Q) Which complementary technique/measurement would you recommend to use when controlling the speed at low RPMs?
A) Sensored control, either six-step or FOC, will work well at low speeds. Between six-step and FOC, FOC will probably be better and smoother.
Q) ....and starting in the sensorless design?
A) Open-loop starting up is often used in start-up of sensorless design. (Reliable but not the most power-efficent.)
Q) Do you want the 90 degree lead angle to be smaller when under no or low-load conditions?
A) No, you want to maintain the 90 degree lead angle in FOC so that you are being as efficient as possible.

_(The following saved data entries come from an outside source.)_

(** ** The reader reads what the grammar derives *)

(** How a value's text starts. *)
Lemma json_head d t v :
  json d t v → ∃ c r, t = String c r ∧ Ascii.eqb "]" c = false ∧ Ascii.eqb "}" c = false.
Proof.
  intros Hj. destruct Hj as [d|d|d|d n (Hne & Hd & _)|d t s Ht|d|d t l Hl|d|d t ms Hms].
  4: { destruct n as [|c n]; [done|]. exists c, n. split; [done|].
       apply decimal_digits in Hd. simpl in Hd. apply andb_true_iff in Hd as [Hc _].
       by destruct (digit_not c Hc) as (_ & _ & _ & ? & ?). }
  all: by eexists _, _.
Qed.

Lemma items_after d t l r : json_items d t l → after "]" (t +:+ r) = None.
Proof.
  destruct 1 as [d t v (c & u & -> & Hc & _)%json_head|d t v t' l (c & u & -> & Hc & _)%json_head];
    rewrite !string_app_cons; by apply after_ne.
Qed.
Lemma members_after d t ms r : json_members d t ms → after "}" (t +:+ r) = None.
Proof. by destruct 1. Qed.

Definition reads (t : string) (v : Value) : Prop := ∀ fuel r,
  String.length t ≤ fuel → ends_number r → read_value fuel (t +:+ r) = Some (v, r).

Lemma read_int n : json_integer n → reads n (Number n true).
Proof.
  intros (Hne & Hd%decimal_digits & _) [|fuel] r Hf Hr; destruct n as [|c n]; simpl in Hf; try done;
    [lia|].
  pose proof (read_digits_all _ _ Hd Hr) as Hrd. simpl in Hd. apply andb_true_iff in Hd as [Hc Hd].
  rewrite string_app_cons in *. cbn [read_value].
  destruct (digit_not c Hc) as (-> & -> & -> & _). by rewrite Hc, Hrd.
Qed.

Lemma json_reads :
  (∀ d t v, json d t v → reads t v) ∧
  (∀ d t l, json_items d t l → ∀ fuel r, String.length t < fuel →
     read_items fuel (t +:+ "]" +:+ r) = Some (l, r)) ∧
  (∀ d t ms, json_members d t ms → ∀ fuel r, String.length t < fuel →
     read_members fuel (t +:+ "}" +:+ r) = Some (ms, r)).
Proof.
  apply json_mutual; unfold reads.
  1-3: intros d [|fuel] r Hf Hr; simpl in Hf; [lia|]; rewrite !string_app_cons; reflexivity.
  - intros d n Hn. by apply read_int.
  - intros d t s Ht [|fuel] r Hf Hr; [simpl in Hf; lia|]. rewrite json_quoted_app.
    cbn [read_value]. change (Ascii.eqb quote quote) with true. cbn iota.
    by rewrite (read_string_json t s).
  - intros d [|fuel] r Hf Hr; [simpl in Hf; lia|]. reflexivity.
  - intros d t l Hl IH [|fuel] r Hf Hr; [simpl in Hf; lia|]. rewrite !string_app_assoc.
    rewrite string_app_cons, string_app_nil_l. cbn [read_value].
    change (Ascii.eqb "[" quote) with false. change (Ascii.eqb "[" "[") with true. cbn iota.
    rewrite (items_after _ _ _ _ Hl). rewrite IH; [done|].
    rewrite !length_string_app in Hf. simpl in Hf. lia.
  - intros d [|fuel] r Hf Hr; [simpl in Hf; lia|]. reflexivity.
  - intros d t l Hl IH [|fuel] r Hf Hr; [simpl in Hf; lia|]. rewrite !string_app_assoc.
    rewrite string_app_cons, string_app_nil_l. cbn [read_value].
    change (Ascii.eqb "{" quote) with false. change (Ascii.eqb "{" "[") with false.
    change (Ascii.eqb "{" "{") with true. cbn iota.
    rewrite (members_after _ _ _ _ Hl). rewrite IH; [done|].
    rewrite !length_string_app in Hf. simpl in Hf. lia.
  - intros d t v _ IH [|fuel] r Hf; [lia|]. cbn [read_items]. rewrite IH by (done || lia). done.
  - intros d t v t' l _ IH _ IHl [|fuel] r Hf; [lia|]. rewrite !length_string_app in Hf.
    simpl in Hf. rewrite !string_app_assoc. cbn [read_items].
    rewrite IH by (done || lia). rewrite string_app_cons, string_app_nil_l.
    rewrite after_ne, after_same by done. by rewrite IHl by lia.
  - intros d k key t v Hk _ IH [|fuel] r Hf; [lia|]. rewrite !length_string_app in Hf.
    rewrite !string_app_assoc, json_quoted_app. cbn [read_members].
    rewrite after_same, (read_string_json k key) by done.
    rewrite string_app_cons, string_app_nil_l, after_same.
    by rewrite IH by (done || lia).
  - intros d k key t v t' ms Hk _ IH _ IHm [|fuel] r Hf; [lia|]. rewrite !length_string_app in Hf.
    simpl in Hf. rewrite !string_app_assoc, json_quoted_app. cbn [read_members].
    rewrite after_same, (read_string_json k key) by done.
    rewrite string_app_cons, string_app_nil_l, after_same.
    rewrite IH by (done || lia). rewrite string_app_cons, string_app_nil_l.
    rewrite after_ne, after_same by done. by rewrite IHm by lia.
Qed.

(** A whole text, with nothing after the value. *)
Definition read_json (s : string) : option Value :=
  match read_value (String.length s) s with
  | Some (v, EmptyString) => Some v
  | _ => None
  end.
(* ===== verification/Validate.v ===== *)
(** * perch-ir: semantic validation of documents

    Models [crates/perch-ir/src/validate.rs]: the strkey check with its inline
    base32 decoding and CRC16, and [validate], which collects every violation
    in order.  The [hex] crate is a parameter, the class [HexCodec].

    [validate_Ok] states what an accepted document satisfies, as a
    declarative predicate free of loops and error lists. *)

From S2P Require Import Prelude Doc.
#[local] Open Scope string_scope.
#[local] Open Scope list_scope.
#[local] Open Scope nat_scope.

(** [hex::decode]. *)
Class HexCodec : Type := { hex_decode : string → option bytes }.

Definition ACK_SENTINEL : string :=
  "this-policy-authenticates-or-anyone-can-fire-this-rule".
Definition MAX_SIGNER_KEY_LEN : nat := 256.
Definition MAX_STRING_PRED_LEN : nat := 256.
(** The activation check binds programs to the reviewed text.  If a plan
    is accepted for a document, every attached program carries the hash of
    the document's own rule of that name; so a program that records the hash
    of some rule [r'] records the hash of that very rule of the document, or
    the two rules' hash preimages are an explicit SHA-256 collision. *)
Theorem activation_binds_rules d plan lr install r' :
  verify_plan_matches_doc d plan = Ok tt → lr ∈ plan_rules plan →
  lr_install lr = Some install → Program.doc_hash install = rule_hash_onchain r' →
  nums_ok (rule_to_cv r') = true → nums_ok (doc_to_cv d) = true →
  ∃ r, r ∈ doc_rules d ∧ rule_name r = lr_name lr ∧
    (r = r' ∨
     RULE_HASH_DOMAIN +:+ rule_canonical_json r ≠ RULE_HASH_DOMAIN +:+ rule_canonical_json r' ∧
     sha256 (RULE_HASH_DOMAIN +:+ rule_canonical_json r) =
     sha256 (RULE_HASH_DOMAIN +:+ rule_canonical_json r')).
Proof.
  intros Hv Hlr Hi Hh Hr' Hd. apply verify_rules_Ok in Hv. rewrite Forall_forall in Hv.
  destruct (Hv lr Hlr install Hi) as (r & [Hr Hn%String.eqb_eq]%find_first_Some & Hhash).
  exists r. split_and!; [done..|].
  destruct (decide (rule_canonical_json r = rule_canonical_json r')) as [Heq|Hne].
  - left. apply (codec_write_inj rule_from_value rule_to_cv r r'); [|done..].
    by apply (nums_ok_rule d).
  - right. split; [intros Heq; by apply string_app_inj_length in Heq as [_ ?]|].
    change (rule_hash_onchain r = rule_hash_onchain r'). congruence.
Qed.
End totality.

(** ** Static analysis is sound *)

Section analysis_facts.
Context {H : Host}.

To deal with no or low load situations you mealy reduce the amount of current you are providing.
Q) What's the difference between BLDC sinusoidal controlled and induction motor with sinusoidal vector control?
A) AC induction motors for a particular power are much larger than their BLDC/PMSM equivalent They are also less efficient and the FOC is more complex, which requires additional CPU resources. They work well for some applications, but in many ways BLDC/PMSM are superior.
Q) Can you use the Vector Control scheme (sinusoidal) to commutate the motor at low speeds?
A) Yes, vector (FOC) control works very well at low speeds assuming that you have the motor angle information.。